Published in final edited form as: Nanomedicine. 2015 Apr 1;11(6):1355–1363. doi: 10.1016/j.nano.2015.03.010

Figure 2.

Figure 2

In vitro analysis of OPSS-liposome uptake by MDSCs. Rhodamine labeled OPSS-and control-liposomes were incubated in serum and then exposed to blood cells from mice with 4T1 mammary tumors to determine the cell populations that took up liposomes. Controls included OPSS-liposomes incubated in C3 knockout serum, OPSS-liposomes incubated in heat-inactivated serum and OPSS-liposomes that were exposed to serum and then reduced. Representative fluorescent and brightfield images with corresponding flow cytometry data illustrate the level of rhodamine uptake by Cd11b positive cells under different experimental conditions.
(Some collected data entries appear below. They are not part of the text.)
(** C5, amended: a failing assertion that is accepted reports its result
    line, the opening of the block and the operator, and then the expected and
    the actual value: both in block form when the longer of the two
    serialized strings has more than 65 characters, both on the line of their
    field otherwise.  The two forms are told apart by the mark of a block
    after the name of the field, which a serialized value never opens with,
    so that the lines are in block form exactly when the longer string has
    more than 65 characters. *)
Theorem values_block_when_longer_exceeds (host : Host) (t : TestObject.t)
  (e : Env) (actual expected : Value) (description operator : string) :
  TestObject.done t = false ->
  TestObject.runner t = true ->
  (forall n, TestObject._planned t = Some n ->
             (or_zero (TestObject._actual t) + 1 <= n)%Z) ->
  let ex := toJSON expected in
  let ac := toJSON (snd (Test.shown (assert_error_stack description) actual)) in
  let long := Nat.ltb 65 (Nat.max (String.length ex) (String.length ac)) in
  let expected_line :=
    if long then block "    expected: " ex else inline "    expected: " ex in
  let actual_line :=
    if long then block "    actual:   " ac else inline "    actual:   " ac in
  let after := Test._assert false actual expected description operator (t, e) in
  (exists rest,
     lines (snd (snd after))
     = (lines e
        ++ [ result_text false (RunnerObject._id (the_runner e) + 1) description;
             "  ---";
             inline "    operator: " operator;
             expected_line;
             actual_line ]
        ++ rest)%list)
  /\ is_block "    expected: " expected_line = long
  /\ is_block "    actual:   " actual_line = long.
Proof.
  intros Hdone Hrunner Hplan ex ac long expected_line actual_line after.
  subst after. split.
  - rewrite _assert_accepted by assumption. rewrite Hrunner. cbv zeta.
    cbn [fst snd].
    destruct (diagnostics_eq
                (snd (Test.shown (assert_error_stack description) actual))
                expected operator (assert_error_stack description)
                (fst (Test.shown (assert_error_stack description) actual))
                (result_line false description e)) as (c & rest & ->).
    exists rest. cbn [snd]. unfold result_line.
    unfold lines, add_lines, with_CACHED_FILE, with_runner.
    cbn [the_runner RunnerObject.reported SetRunner.reported SetRunner._id
         RunnerObject._id].
    rewrite <- app_assoc. f_equal.
    unfold value_lines. fold ex ac long.
    subst expected_line actual_line. now destruct long.
  - subst expected_line actual_line ex ac. destruct long.
    + split; apply StrFacts.block_is_block.
    + split; apply StrFacts.inline_is_not_block.
Qed.

Lemma values_block_when_longer_exceeds_witness :
  exists rest,
    lines (snd (snd (Test._assert (host := quiet_host) false
                       (VString (forty_b ++ forty_b)) (VString forty_a)
                       "should be equal" "equal"
                       (Test.new "t" [] (Some TestRunner.new), fresh))))
    = ([ "not ok 1 should be equal";
         "  ---";
         "    operator: equal";
         block "    expected: " (toJSON (VString forty_a));
         block "    actual:   " (toJSON (VString (forty_b ++ forty_b))) ]
       ++ rest)%list.
Proof.
  exact (proj1 (values_block_when_longer_exceeds quiet_host
                  (Test.new "t" [] (Some TestRunner.new)) fresh
                  (VString (forty_b ++ forty_b)) (VString forty_a)
                  "should be equal" "equal" eq_refl eq_refl
                  ltac:(intros n H; discriminate H))).
Defined.

(* ================================================================= *)
(** ** The serializer and its sentinel *)

Module SentinelFacts.
Import Sentinel StrFacts.

Lemma pattern_eq : pattern = String dq (sentinel ++ String dq "").
Proof. reflexivity. Qed.

Lemma plain_char_not_dq (c : ascii) : plain_char c = true -> not_dq c = true.
Proof.
  unfold plain_char, not_dq. intros H.
  apply andb_true_iff in H as [H _]. apply andb_true_iff in H as [_ H].
  destruct (Ascii.eqb c dq) eqn:E; [|reflexivity].
  apply Ascii.eqb_eq in E. subst c. discriminate H.
Qed.

Lemma plain_not_dq (s : string) : plain s = true -> all_chars not_dq s = true.
Proof.
  induction s as [|c s IH]; cbn; [reflexivity|].
  intros H. apply andb_true_iff in H as [Hc Hs].
  now rewrite plain_char_not_dq, IH.
Qed.
(** X10 at [new Iog('svc', {path: '/var/log'})]: the caller's object is as
    it was. *)
Lemma X10_witness :
  (JStr "svc" <> JUndefined
   /\ heap (world_of [(0%nat, {[ "path" := JStr "/var/log" ]})]) !! 0%nat
      = Some {[ "path" := JStr "/var/log" ]})
  /\ heap (snd (Iog.constructor (JStr "svc") (Some 0%nat)
                  (world_of [(0%nat, {[ "path" := JStr "/var/log" ]})]))) !! 0%nat
     = Some {[ "path" := JStr "/var/log" ]}.
Proof.
  assert (Hctx : JStr "svc" <> JUndefined) by discriminate.
  split; [split; [exact Hctx | apply sample_heap]|].
  destruct (X10_iog_constructor_leaves_supplied_object (JStr "svc") 0%nat
              {[ "path" := JStr "/var/log" ]}
              (world_of [(0%nat, {[ "path" := JStr "/var/log" ]})])
              Hctx (sample_heap _))
    as (Hsame & _).
  exact Hsame.
Defined.

(** X11 at [new Iog('svc', {path: '/var/log', rotation: true})]. *)
Lemma X11_witness :
  (JStr "svc" <> JUndefined
   /\ heap (world_of [(0%nat, list_to_map [("path", JStr "/var/log");
                                           ("rotation", JBool true)])]) !! 0%nat
      = Some (list_to_map [("path", JStr "/var/log"); ("rotation", JBool true)]))
  /\ prop_of (svc_world [("path", JStr "/var/log"); ("rotation", JBool true)]) 1%nat "path"
     = JStr "/var/log/svc".
Proof.
  assert (Hctx : JStr "svc" <> JUndefined) by discriminate.
  split; [split; [exact Hctx | apply sample_heap]|].
  destruct (X11_iog_configuration_is_supplied_over_defaults (JStr "svc") 0%nat
              (list_to_map [("path", JStr "/var/log"); ("rotation", JBool true)])
              (world_of [(0%nat, list_to_map [("path", JStr "/var/log");
                                              ("rotation", JBool true)])])
              Hctx (sample_heap _))
    as (_ & Hpath).
  exact Hpath.
Defined.

(** X12 at [new Iog(5, {rotation: true})]: [path.resolve('logs', 5)] throws. *)
Lemma X12_witness :
  (JNum 5 <> JUndefined
   /\ truthy (cfg_of (list_to_map [("rotation", JBool true)]) "rotation") = true
   /\ path_resolve (cfg_of (list_to_map [("rotation", JBool true)]) "path") (JNum 5)
      = Threw (JErr "TypeError" "The path argument must be of type string"))
  /\ fst (Iog.constructor (JNum 5) (Some 0%nat)
            (world_of [(0%nat, list_to_map [("rotation", JBool true)])]))
     = Threw (JErr "TypeError" "The path argument must be of type string")
  /\ events (snd (Iog.constructor (JNum 5) (Some 0%nat)
                    (world_of [(0%nat, list_to_map [("rotation", JBool true)])])))
     = events (world_of [(0%nat, list_to_map [("rotation", JBool true)])]).
Proof.
  assert (Hctx : JNum 5 <> JUndefined) by discriminate.
  assert (Hrot : truthy (cfg_of (list_to_map [("rotation", JBool true)]) "rotation") = true)
    by reflexivity.
  assert (Hres : path_resolve (cfg_of (list_to_map [("rotation", JBool true)]) "path")
                   (JNum 5)
                 = Threw (JErr "TypeError" "The path argument must be of type string"))
    by reflexivity.
  split; [repeat split; assumption|].
  destruct (X12_iog_constructor_fails_with_path_resolve (JNum 5)
              (JErr "TypeError" "The path argument must be of type string") 0%nat
              (list_to_map [("rotation", JBool true)])
              (world_of [(0%nat, list_to_map [("rotation", JBool true)])])
              Hctx (sample_heap _) Hrot Hres)
    as (Hthrew & Hevents & _).
  split; [exact Hthrew | exact Hevents].
Defined.

Lemma sample_no_rotation :
  truthy (cfg_of ∅ "rotation") = true ->
  path_resolve (Host := read_only_host) (cfg_of ∅ "path") (JStr "svc") = Returned "".
Proof. intros E. discriminate E. Qed.

(** X13 at [new Iog('svc', {})] on a host that cannot create directories. *)
Lemma X13_witness :
  (JStr "svc" <> JUndefined
   /\ heap (world_of [(0%nat, ∅)]) !! 0%nat = Some ∅)
  /\ fst (Iog.constructor (H := read_only_host) (JStr "svc") (Some 0%nat)
            (world_of [(0%nat, ∅)]))
     = Threw no_permission.
Proof.
  assert (Hctx : JStr "svc" <> JUndefined) by discriminate.
  split; [split; [exact Hctx | apply sample_heap]|].
  exact (proj2 (X13_iog_constructor_creates_the_directory (H := read_only_host)
                  (JStr "svc") 0%nat ∅ (world_of [(0%nat, ∅)]) ""
                  Hctx (sample_heap _) sample_no_rotation)).
Defined.

(** X14 at [new Iog('svc', {rotation: true, deleteAge: 1})]. *)
Lemma X14_witness :
  heap (world_of [(0%nat, list_to_map [("rotation", JBool true); ("deleteAge", JNum 1)])])
    !! 0%nat
  = Some (list_to_map [("rotation", JBool true); ("deleteAge", JNum 1)])
  /\ outputs (svc_world [("rotation", JBool true); ("deleteAge", JNum 1)])
     = outputs (world_of [(0%nat, list_to_map [("rotation", JBool true);
                                               ("deleteAge", JNum 1)])]).
Proof.
  split; [apply sample_heap|].
  destruct (X14_constructors_output_nothing (JStr "svc") 0%nat
              (list_to_map [("rotation", JBool true); ("deleteAge", JNum 1)])
              (world_of [(0%nat, list_to_map [("rotation", JBool true);
                                              ("deleteAge", JNum 1)])])
              (sample_heap _))
    as [(Hout & _) _].
  exact Hout.
Defined.

(** X15 at [new Iog('svc', {path: '/var/log', rotation: true, console: false})]
    of src/src/iog.js, then [write('first')] and [write('hello')]: the
    second write, in the world the first one left. *)
Lemma X15_witness :
  (JStr "svc" <> JUndefined
   /\ mkdirp_sync (JStr "log") = Returned tt
   /\ truthy (default_param (JBool true) JUndefined) = true
   /\ heap (snd (IogJs.write svc_js (JStr "first") JUndefined JUndefined
                   (svc_js_world [("path", JStr "/var/log"); ("rotation", JBool true);
                                  ("console", JBool false)]))) !! 0%nat
      = heap (svc_js_world [("path", JStr "/var/log"); ("rotation", JBool true);
                            ("console", JBool false)]) !! 0%nat)
  /\ events (snd (IogJs.write svc_js (JStr "hello") JUndefined JUndefined
                    (snd (IogJs.write svc_js (JStr "first") JUndefined JUndefined
                            (svc_js_world [("path", JStr "/var/log");
                                           ("rotation", JBool true);
                                           ("console", JBool false)])))))
     = (events (snd (IogJs.write svc_js (JStr "first") JUndefined JUndefined
                       (svc_js_world [("path", JStr "/var/log"); ("rotation", JBool true);
                                      ("console", JBool false)])))
        ++ [EConsole "log"
              (block (JStr "svc") (dateFormat 1001 "yyyy-mm-dd HH:MM:ss:l") (JStr "log")
                 (JStr "hello") (JStr SEPARATOR));
            EAppendFile "log/svc.log"
              (block (JStr "svc") (dateFormat 1001 "yyyy-mm-dd HH:MM:ss:l") (JStr "log")
                 (JStr "hello") (JStr SEPARATOR))])%list.
Proof.
  assert (Hctx : JStr "svc" <> JUndefined) by discriminate.
  assert (Hkept : heap (snd (IogJs.write svc_js (JStr "first") JUndefined JUndefined
                              (svc_js_world [("path", JStr "/var/log");
                                             ("rotation", JBool true);
                                             ("console", JBool false)]))) !! 0%nat
                  = heap (svc_js_world [("path", JStr "/var/log"); ("rotation", JBool true);
                                        ("console", JBool false)]) !! 0%nat)
    by reflexivity.
  split; [repeat split; assumption|].
  destruct (X15_iogjs_ignores_supplied_options (JStr "svc") 0%nat
              (list_to_map [("path", JStr "/var/log"); ("rotation", JBool true);
                            ("console", JBool false)])
              (world_of [(0%nat, list_to_map [("path", JStr "/var/log");
                                              ("rotation", JBool true);
                                              ("console", JBool false)])])
              (snd (IogJs.write svc_js (JStr "first") JUndefined JUndefined
                      (svc_js_world [("path", JStr "/var/log"); ("rotation", JBool true);
                                     ("console", JBool false)])))
              (JStr "hello") JUndefined JUndefined
              Hctx (sample_heap _) sample_console_returns eq_refl eq_refl Hkept)
    as (_ & _ & _ & _ & Hw & _).
  exact Hw.
Defined.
Quadrant lines were used to estimate the percentage of cells that were positive for both CD11b and rhodamine signal (upper right quadrant). Experiments were done in triplicate to yield the data reported in the text (mean +/− s.e.) (A). Cells in each experiment that were positive for both CD11b and rhodamine were re-plotted according to their Ly6C and Ly6G levels, thereby differentiating G-MDSC and M-MDSC populations. Enclosure lines were used to estimate the percentages of G-MDSC and M-MDSCs (B). Bars represent the mean percentages of G-MDSC versus M-MDSC populations positive for rhodamine liposomes from triplicate analyses of data under different experimental conditions (C). Data are expressed as mean ± SE (n=3).